### WHAT YOU NEED TO DO:
Return the following from the records below: each line, word for word, starting with the line that contains "(** ** The shape" and going on through the line that contains "(** The extent of the contracted axis of the left", with nothing outside that range.

---------------

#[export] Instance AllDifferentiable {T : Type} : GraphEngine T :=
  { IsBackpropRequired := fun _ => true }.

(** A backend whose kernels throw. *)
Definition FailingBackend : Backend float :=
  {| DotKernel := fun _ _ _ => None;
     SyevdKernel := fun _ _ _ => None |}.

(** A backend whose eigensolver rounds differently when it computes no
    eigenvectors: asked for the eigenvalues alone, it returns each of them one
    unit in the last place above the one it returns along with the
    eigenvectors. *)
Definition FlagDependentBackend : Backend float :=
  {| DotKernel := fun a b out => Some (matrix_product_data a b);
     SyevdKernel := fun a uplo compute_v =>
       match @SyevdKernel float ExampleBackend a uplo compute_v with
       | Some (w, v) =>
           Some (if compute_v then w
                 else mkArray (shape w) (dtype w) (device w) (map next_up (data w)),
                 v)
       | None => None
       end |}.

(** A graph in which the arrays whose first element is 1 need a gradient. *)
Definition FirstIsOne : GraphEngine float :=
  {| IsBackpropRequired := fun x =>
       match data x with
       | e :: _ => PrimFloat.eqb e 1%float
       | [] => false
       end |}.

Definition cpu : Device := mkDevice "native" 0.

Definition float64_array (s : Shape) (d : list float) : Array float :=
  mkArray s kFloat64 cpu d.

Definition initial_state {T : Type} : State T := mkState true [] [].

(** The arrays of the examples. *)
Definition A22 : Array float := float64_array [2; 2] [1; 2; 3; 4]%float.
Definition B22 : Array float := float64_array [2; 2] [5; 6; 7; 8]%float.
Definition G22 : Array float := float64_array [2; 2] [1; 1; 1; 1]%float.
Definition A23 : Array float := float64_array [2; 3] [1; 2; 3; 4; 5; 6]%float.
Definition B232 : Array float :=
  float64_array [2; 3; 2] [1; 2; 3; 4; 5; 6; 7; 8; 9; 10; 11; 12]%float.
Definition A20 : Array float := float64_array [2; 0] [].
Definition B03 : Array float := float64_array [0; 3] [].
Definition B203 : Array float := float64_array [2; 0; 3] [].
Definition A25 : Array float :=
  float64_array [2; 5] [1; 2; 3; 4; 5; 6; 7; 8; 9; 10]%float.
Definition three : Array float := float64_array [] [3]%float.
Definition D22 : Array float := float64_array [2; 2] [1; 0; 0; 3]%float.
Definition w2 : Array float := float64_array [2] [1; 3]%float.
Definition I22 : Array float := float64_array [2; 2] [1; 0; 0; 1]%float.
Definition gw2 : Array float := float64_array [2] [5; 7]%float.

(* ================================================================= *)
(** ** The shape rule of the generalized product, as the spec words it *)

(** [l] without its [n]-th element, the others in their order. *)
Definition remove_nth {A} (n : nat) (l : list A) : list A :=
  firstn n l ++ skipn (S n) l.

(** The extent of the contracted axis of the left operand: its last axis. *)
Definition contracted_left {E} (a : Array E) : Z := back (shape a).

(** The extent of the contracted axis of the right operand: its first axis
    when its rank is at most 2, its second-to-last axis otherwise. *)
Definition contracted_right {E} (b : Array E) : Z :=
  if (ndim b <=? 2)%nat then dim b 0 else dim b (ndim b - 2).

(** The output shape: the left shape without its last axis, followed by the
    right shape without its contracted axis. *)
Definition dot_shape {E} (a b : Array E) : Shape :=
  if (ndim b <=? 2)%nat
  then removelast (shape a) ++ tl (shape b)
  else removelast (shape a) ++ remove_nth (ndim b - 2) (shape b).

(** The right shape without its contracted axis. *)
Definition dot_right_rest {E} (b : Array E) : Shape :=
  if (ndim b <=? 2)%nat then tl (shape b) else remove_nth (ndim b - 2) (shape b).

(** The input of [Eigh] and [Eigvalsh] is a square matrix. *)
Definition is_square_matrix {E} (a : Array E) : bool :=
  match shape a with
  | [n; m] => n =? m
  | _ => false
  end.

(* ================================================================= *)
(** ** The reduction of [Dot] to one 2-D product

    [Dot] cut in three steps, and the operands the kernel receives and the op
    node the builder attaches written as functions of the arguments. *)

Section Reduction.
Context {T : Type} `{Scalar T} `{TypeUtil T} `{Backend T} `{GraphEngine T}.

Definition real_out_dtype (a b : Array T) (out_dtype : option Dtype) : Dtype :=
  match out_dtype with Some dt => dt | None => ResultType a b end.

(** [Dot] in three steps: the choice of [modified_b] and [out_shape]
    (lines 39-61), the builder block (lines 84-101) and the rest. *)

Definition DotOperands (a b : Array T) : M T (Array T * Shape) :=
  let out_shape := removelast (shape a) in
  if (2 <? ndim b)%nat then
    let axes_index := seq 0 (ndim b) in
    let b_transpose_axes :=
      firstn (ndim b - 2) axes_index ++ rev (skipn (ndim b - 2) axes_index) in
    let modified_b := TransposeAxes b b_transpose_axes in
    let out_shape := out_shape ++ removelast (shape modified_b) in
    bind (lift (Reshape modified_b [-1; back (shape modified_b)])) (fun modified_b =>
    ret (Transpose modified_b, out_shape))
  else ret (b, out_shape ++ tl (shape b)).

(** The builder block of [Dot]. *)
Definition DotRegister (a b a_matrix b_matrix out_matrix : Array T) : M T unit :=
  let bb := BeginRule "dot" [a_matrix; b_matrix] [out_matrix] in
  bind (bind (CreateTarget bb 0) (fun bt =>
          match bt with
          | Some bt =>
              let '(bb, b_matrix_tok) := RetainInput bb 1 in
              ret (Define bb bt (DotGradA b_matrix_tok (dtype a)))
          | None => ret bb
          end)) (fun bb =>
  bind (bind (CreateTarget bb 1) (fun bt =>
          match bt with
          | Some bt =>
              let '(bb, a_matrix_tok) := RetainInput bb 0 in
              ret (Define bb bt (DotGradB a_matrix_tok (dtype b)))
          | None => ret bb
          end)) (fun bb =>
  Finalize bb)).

---------------

### EXPECTED ANSWER:
(** ** The shape rule of the generalized product, as the spec words it *)

(** [l] without its [n]-th element, the others in their order. *)
Definition remove_nth {A} (n : nat) (l : list A) : list A :=
  firstn n l ++ skipn (S n) l.

(** The extent of the contracted axis of the left operand: its last axis. *)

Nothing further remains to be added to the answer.